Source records

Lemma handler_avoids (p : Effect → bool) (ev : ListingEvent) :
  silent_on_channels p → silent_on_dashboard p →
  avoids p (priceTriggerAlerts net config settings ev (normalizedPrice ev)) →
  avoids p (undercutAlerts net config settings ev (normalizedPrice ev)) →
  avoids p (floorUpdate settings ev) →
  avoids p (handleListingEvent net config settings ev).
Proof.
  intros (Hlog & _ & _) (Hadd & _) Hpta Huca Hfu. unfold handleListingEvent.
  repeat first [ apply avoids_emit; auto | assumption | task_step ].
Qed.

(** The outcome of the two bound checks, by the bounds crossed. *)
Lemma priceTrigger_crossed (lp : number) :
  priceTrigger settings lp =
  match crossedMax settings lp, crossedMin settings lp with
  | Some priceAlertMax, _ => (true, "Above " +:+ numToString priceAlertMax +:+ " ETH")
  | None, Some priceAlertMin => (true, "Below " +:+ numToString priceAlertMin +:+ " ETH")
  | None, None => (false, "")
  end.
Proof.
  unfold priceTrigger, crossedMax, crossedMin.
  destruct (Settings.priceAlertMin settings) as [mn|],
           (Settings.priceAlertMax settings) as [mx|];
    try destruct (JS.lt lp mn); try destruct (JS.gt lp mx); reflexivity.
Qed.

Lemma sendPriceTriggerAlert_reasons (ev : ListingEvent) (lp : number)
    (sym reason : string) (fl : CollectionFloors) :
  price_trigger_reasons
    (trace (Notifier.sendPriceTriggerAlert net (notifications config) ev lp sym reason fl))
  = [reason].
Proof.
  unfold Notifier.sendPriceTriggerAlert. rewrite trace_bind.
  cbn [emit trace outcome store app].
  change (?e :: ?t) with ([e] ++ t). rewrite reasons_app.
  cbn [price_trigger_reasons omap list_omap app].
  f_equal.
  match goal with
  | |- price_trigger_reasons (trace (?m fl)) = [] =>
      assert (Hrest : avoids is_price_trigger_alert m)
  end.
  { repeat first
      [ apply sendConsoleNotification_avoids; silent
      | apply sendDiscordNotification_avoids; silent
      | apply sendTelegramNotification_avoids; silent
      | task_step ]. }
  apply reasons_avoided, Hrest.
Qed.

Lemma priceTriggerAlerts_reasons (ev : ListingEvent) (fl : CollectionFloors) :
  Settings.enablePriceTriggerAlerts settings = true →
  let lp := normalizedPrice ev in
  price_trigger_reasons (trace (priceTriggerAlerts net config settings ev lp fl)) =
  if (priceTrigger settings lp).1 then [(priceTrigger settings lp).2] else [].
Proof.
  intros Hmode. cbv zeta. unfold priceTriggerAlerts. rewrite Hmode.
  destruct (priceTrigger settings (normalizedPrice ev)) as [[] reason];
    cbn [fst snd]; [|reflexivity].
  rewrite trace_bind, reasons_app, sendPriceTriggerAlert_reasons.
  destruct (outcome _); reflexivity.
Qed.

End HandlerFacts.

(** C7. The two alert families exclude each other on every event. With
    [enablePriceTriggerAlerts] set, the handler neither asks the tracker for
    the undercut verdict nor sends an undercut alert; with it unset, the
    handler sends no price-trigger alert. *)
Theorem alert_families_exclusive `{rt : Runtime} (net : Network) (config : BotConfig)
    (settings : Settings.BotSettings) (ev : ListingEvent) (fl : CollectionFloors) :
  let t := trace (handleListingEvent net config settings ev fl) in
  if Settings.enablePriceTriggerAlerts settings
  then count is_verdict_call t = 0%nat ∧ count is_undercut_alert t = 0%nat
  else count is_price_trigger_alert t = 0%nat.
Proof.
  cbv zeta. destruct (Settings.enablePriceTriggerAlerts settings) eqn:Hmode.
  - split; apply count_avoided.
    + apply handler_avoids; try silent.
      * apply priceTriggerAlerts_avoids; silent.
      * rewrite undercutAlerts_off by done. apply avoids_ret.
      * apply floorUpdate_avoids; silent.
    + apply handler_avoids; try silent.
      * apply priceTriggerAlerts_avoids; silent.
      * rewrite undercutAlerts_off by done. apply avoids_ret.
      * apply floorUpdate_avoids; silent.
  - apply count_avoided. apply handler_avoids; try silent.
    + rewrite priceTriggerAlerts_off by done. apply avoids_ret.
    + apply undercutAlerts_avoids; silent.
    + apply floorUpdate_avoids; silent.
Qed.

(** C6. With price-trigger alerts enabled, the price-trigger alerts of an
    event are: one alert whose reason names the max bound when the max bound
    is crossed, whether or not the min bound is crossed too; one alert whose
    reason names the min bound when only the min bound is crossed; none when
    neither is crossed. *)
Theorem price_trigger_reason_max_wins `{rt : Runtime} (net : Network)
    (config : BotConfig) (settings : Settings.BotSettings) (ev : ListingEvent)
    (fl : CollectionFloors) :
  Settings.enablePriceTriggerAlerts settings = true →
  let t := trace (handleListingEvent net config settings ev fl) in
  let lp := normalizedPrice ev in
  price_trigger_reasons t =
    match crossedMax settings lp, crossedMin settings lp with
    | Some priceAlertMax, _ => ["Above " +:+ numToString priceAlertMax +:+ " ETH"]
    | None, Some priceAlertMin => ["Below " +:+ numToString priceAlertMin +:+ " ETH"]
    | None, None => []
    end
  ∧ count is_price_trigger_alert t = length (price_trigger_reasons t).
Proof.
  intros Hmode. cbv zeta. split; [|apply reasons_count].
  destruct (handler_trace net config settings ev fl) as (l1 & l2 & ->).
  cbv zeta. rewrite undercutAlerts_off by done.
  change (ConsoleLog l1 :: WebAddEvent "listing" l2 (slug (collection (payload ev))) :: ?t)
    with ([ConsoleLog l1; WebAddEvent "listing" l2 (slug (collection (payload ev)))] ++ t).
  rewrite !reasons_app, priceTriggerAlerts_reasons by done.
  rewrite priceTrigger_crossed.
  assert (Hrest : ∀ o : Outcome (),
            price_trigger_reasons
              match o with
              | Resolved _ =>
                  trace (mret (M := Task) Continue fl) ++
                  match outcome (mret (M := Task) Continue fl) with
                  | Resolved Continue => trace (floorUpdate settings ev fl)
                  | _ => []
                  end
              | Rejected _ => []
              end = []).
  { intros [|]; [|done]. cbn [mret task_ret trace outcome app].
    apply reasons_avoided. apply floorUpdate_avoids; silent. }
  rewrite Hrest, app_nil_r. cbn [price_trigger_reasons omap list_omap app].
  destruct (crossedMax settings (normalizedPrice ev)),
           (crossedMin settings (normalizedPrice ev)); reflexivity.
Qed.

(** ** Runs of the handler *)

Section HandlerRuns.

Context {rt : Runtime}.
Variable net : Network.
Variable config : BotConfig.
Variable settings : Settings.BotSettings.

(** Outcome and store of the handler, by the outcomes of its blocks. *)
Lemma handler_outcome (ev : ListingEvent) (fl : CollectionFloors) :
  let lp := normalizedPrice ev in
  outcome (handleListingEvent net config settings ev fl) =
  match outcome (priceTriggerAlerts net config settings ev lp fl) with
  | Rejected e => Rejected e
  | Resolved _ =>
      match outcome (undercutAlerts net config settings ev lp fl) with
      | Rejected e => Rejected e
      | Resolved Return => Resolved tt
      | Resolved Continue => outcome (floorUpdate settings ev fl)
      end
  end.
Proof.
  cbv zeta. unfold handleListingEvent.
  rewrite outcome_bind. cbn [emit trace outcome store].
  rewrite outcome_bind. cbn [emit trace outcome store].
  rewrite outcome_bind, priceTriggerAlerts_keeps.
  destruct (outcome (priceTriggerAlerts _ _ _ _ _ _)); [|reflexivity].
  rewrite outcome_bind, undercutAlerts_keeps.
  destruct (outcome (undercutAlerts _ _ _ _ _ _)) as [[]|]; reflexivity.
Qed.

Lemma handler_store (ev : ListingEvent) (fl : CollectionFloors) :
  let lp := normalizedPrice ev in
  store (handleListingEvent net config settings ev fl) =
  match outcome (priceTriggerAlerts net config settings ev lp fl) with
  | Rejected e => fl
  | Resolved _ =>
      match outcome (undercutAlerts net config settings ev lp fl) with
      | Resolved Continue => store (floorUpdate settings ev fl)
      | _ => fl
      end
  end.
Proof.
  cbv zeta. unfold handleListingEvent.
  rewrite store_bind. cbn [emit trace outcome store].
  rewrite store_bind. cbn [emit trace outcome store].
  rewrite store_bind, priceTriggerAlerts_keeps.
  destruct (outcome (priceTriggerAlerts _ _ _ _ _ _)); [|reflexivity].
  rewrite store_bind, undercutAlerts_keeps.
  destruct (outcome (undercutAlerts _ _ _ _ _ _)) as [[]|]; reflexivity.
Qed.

* * *

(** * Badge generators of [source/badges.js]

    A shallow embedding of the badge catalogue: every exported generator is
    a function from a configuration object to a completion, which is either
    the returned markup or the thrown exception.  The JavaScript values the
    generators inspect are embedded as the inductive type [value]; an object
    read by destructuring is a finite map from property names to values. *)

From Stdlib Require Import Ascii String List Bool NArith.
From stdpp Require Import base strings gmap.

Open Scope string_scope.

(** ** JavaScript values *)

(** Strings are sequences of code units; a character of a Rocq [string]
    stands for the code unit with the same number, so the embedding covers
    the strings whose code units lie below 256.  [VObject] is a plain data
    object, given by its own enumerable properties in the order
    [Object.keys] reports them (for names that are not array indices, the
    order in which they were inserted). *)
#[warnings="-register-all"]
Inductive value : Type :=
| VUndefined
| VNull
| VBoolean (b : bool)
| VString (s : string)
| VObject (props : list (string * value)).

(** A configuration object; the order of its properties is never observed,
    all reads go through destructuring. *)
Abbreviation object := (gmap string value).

> What needs to be done: Exactly how many lines in the records contain the string "intros"? Give that number alone.

> Solution for this task: 4